Step 12: Nine months post-operatively
Nine months post-operatively, the patient had an ophthalmological examination. She did not have complaints and gladly announced that she had no longer received any comments regarding the appearance of her left eyelid. Normal visual acuity of 1,0 with scleral contact lenses was measured in both eyes. A 2 mm lagophthalmos and a 3-4 mm blink lagophthalmos on the left side were still present. There were no clinical signs of tumor recurrence, and there was symmetry between the right and left eyelid.

Step 13: Twelve months post-operatively
Twelve months post-operatively, the patient was happy with the result. No complications were observed. The patient continuously used scleral contact lenses and achieved good vision and comfort. Clinically, there was no sign of tumor recurrence.

Step 14: Eyelashes tattooed
Eighteen months post-operatively, the patient had eyelashes tattooed onto the left upper lid in two sessions at three-month intervals. The pictures illustrate the eyelid before and after the first and second tattooing.
Post-Operative Plan
The authors recommend a similar post-operative plan as demonstrated in this case (see step 9-14).
- Achieving a favorable cosmetic and functional outcome with known techniques and a new Skaerlund-Stairway approach to reconstruct the upper eyelid.

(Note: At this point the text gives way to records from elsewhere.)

(* ===== verification/MappedFile.v ===== *)
(** * Mapped files (src/core/MappedRegion.cpp, core/AsyncMappedFile.cpp)

    A log is appended to through a mapping of a terabyte; how far it has been
    written is a number in a second file.  Threads append without a lock: a thread
    reserves its place by adding to that number, and copies its bytes there.  What
    the system calls answer is an argument; the bytes of a file after those listed
    are zero.  Times, locks of the maintenance timer and madvise are left out. *)

From S2P Require Import Prelude Codec.
Open Scope Z_scope.

(** ** Files *)

Record FileOnDisk := mkFile { df_bytes : list Z; df_size : Z }.
#[export] Instance FileOnDisk_rebuild : Rebuild FileOnDisk := λ f, mkFile (df_bytes f) (df_size f).

(** The first [n] bytes. *)
Definition padded (n : nat) (bytes : list Z) : list Z := take n bytes ++ replicate (n - length bytes) 0.
(** [ftruncate] *)
Definition truncate_to (size : Z) (f : FileOnDisk) : FileOnDisk :=
  mkFile (if Z.of_nat (length (df_bytes f)) <=? size then df_bytes f else take (Z.to_nat size) (df_bytes f)) size.
(** [memcpy] to an offset of a mapping. *)
Definition copy_at (off : nat) (bs bytes : list Z) : list Z :=
  padded off bytes ++ bs ++ drop (off + length bs) bytes.

(** Whether the calls that map a file succeed. *)
Record MapCalls := mkCalls { mc_open : bool; mc_stat : bool; mc_truncate : bool; mc_map : bool }.

(** ** [MappedRegion] *)

Record MappedRegion := mkRegion {
  mr_file : FileOnDisk;
  mr_size : Z;
  mr_ro : bool;
  mr_opened : bool;
  mr_mapped : bool
}.
#[export] Instance MappedRegion_rebuild : Rebuild MappedRegion := λ r,
  mkRegion (mr_file r) (mr_size r) (mr_ro r) (mr_opened r) (mr_mapped r).

Definition no_file : FileOnDisk := mkFile [] 0.
(** [MappedRegion::open]: 0 or an error.  After an error of [fstat] or
    [ftruncate] the descriptor is closed and [m_fd] keeps it. *)
Definition region_open (calls : MapCalls) (disk : option FileOnDisk) (size : Z) (ro : bool) (r : MappedRegion)
    : Z * MappedRegion :=
  if negb (mc_open calls) || (ro && negb (bool_decide (is_Some disk))) then (-1, r)
  else
    let f := default no_file disk in
    let r := r <| mr_opened := true |> <| mr_file := f |> in
    if negb (mc_stat calls) then (-1, r)
    else
      let size := if ro || (size =? 0) then df_size f else size in
      if (df_size f <? size) && negb (mc_truncate calls) then (-1, r)
      else
        let f := if df_size f <? size then truncate_to size f else f in
        (0, r <| mr_file := f |> <| mr_size := size |> <| mr_ro := ro |>).
(** [MappedRegion::mmap]: an empty mapping is refused, and one of a descriptor that
    is not open. *)
Definition region_mmap (calls : MapCalls) (opened : bool) (r : MappedRegion) : MappedRegion :=
  r <| mr_mapped := opened && mc_map calls && (0 <? mr_size r) |>.
Definition MappedRegion_new (calls : MapCalls) (disk : option FileOnDisk) (size : Z) (ro : bool) : MappedRegion :=
  let '(ret, r) := region_open calls disk size ro (mkRegion no_file size ro false false) in
  region_mmap calls (ret =? 0) r.

(** ** [AsyncMappedFile] *)

Definition MAX_LOGFILE_SIZE : Z := 1099511627776.
Definition MAPPED_EBADF : Z := 9.
Definition ENOMEM : Z := 12.

Record AsyncMappedFile := mkAsyncFile { af_filemap : MappedRegion; af_sizemap : MappedRegion; af_readonly : bool }.
#[export] Instance AsyncMappedFile_rebuild : Rebuild AsyncMappedFile := λ f,
  mkAsyncFile (af_filemap f) (af_sizemap f) (af_readonly f).

Definition AsyncMappedFile_new (calls calls' : MapCalls) (disk offset : option FileOnDisk) (ro : bool) : AsyncMappedFile :=
  mkAsyncFile (MappedRegion_new calls disk MAX_LOGFILE_SIZE ro) (MappedRegion_new calls' offset 8 ro) ro.

(** The number that the second mapping holds. *)
Definition stored_size (f : AsyncMappedFile) : Z := le_val (padded 8 (df_bytes (mr_file (af_sizemap f)))).
Definition store_size (n : Z) (f : AsyncMappedFile) : AsyncMappedFile :=
  f <| af_sizemap := (af_sizemap f) <| mr_file :=
         (mr_file (af_sizemap f)) <| df_bytes := copy_at 0 (le_bytes 8 n) (df_bytes (mr_file (af_sizemap f))) |> |> |>.
(** [size()], which does not look whether the file is mapped. *)
Definition af_size (f : AsyncMappedFile) : res Z :=
  if mr_mapped (af_sizemap f) then Ok (stored_size f) else Fail (UndefinedBehaviour "the size is not mapped").
Definition af_capacity (f : AsyncMappedFile) : Z := mr_size (af_filemap f).
Definition af_mapped (f : AsyncMappedFile) : bool := mr_mapped (af_filemap f) && mr_mapped (af_sizemap f).

(** [as_readonly_buffer]: the mapped file and how much of it is log. *)
Definition as_readonly_buffer (f : AsyncMappedFile) : option (list Z * Z) :=
  if af_mapped f && mr_opened (af_filemap f) && mr_opened (af_sizemap f)
  then Some (df_bytes (mr_file (af_filemap f)), stored_size f) else None.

The Skaerlund-Stairway approach limits the eyelid closure defect and maintains the postoperative upper eyelid elevation. This is achieved by maintaining the attachment point for Mueller and levator muscles, which provide the elevation function of the upper eyelid.
- Minimal morbidity of the donor site of the graft.
- Thorough multidisciplinary pre-operative planning was important for success, including an alternative plan if needed.
- Improved vision for the patient, from 1,0/0,5 best-corrected to 1,0/1,0 with hard scleral contact lenses.
- The use of a free flap requires an experienced surgeon and is time-consuming.
- Shrinkage of the full-thickness skin graft is expected but can be counteracted by making the graft slightly larger than the defect.
- When a significant full-thickness resection is performed on the eyelid margin, many Meibomian glands are removed, which increases the risk of developing eye dryness. This can be treated with artificial tears, silicone plugs in the tear canals, and hard scleral contact lenses. These lenses decrease the mechanical stress from the uneven upper eyelid and act as a reservoir for tears.
- Lacking complete color match of the skin from the full-thickness skin graft.
References
- Kakizaki H, Malhotra R, Selva D. Upper eyelid anatomy: An update. Ann Plast Surg. 2009;63(3):336-343. doi: 10.1097/SAP.0b013e31818b42f7.
- Paridaens D, van den Bosch WA. Orbicularis muscle advancement flap combined with free posterior and anterior lamellar grafts: A 1-stage sandwich technique for eyelid reconstruction. Ophthalmology. 2008;115(1):189-194. doi: 10.1016/j.ophtha.2007.03.022.
- Mark A. Codner, MD, Clinton D. McCord, Jr., MD. Eyelid & periorbital surgery. Second edition ed. ; 2016
- Morley AMS, deSousa J, Selva D, Malhotra R. Techniques of upper eyelid reconstruction. Surv Ophthalmol. 2010;55(3):256-271. doi: 10.1016/j.survophthal.2009.10.004.
- Ito R, Fujiwara M, Nagasako R. Hard palate mucoperiosteal graft for posterior lamellar reconstruction of the upper eyelid: Histologic rationale. J Craniofac Surg. 2007;18(3):684-690. doi: 10.1097/scs.0b013e318053446d.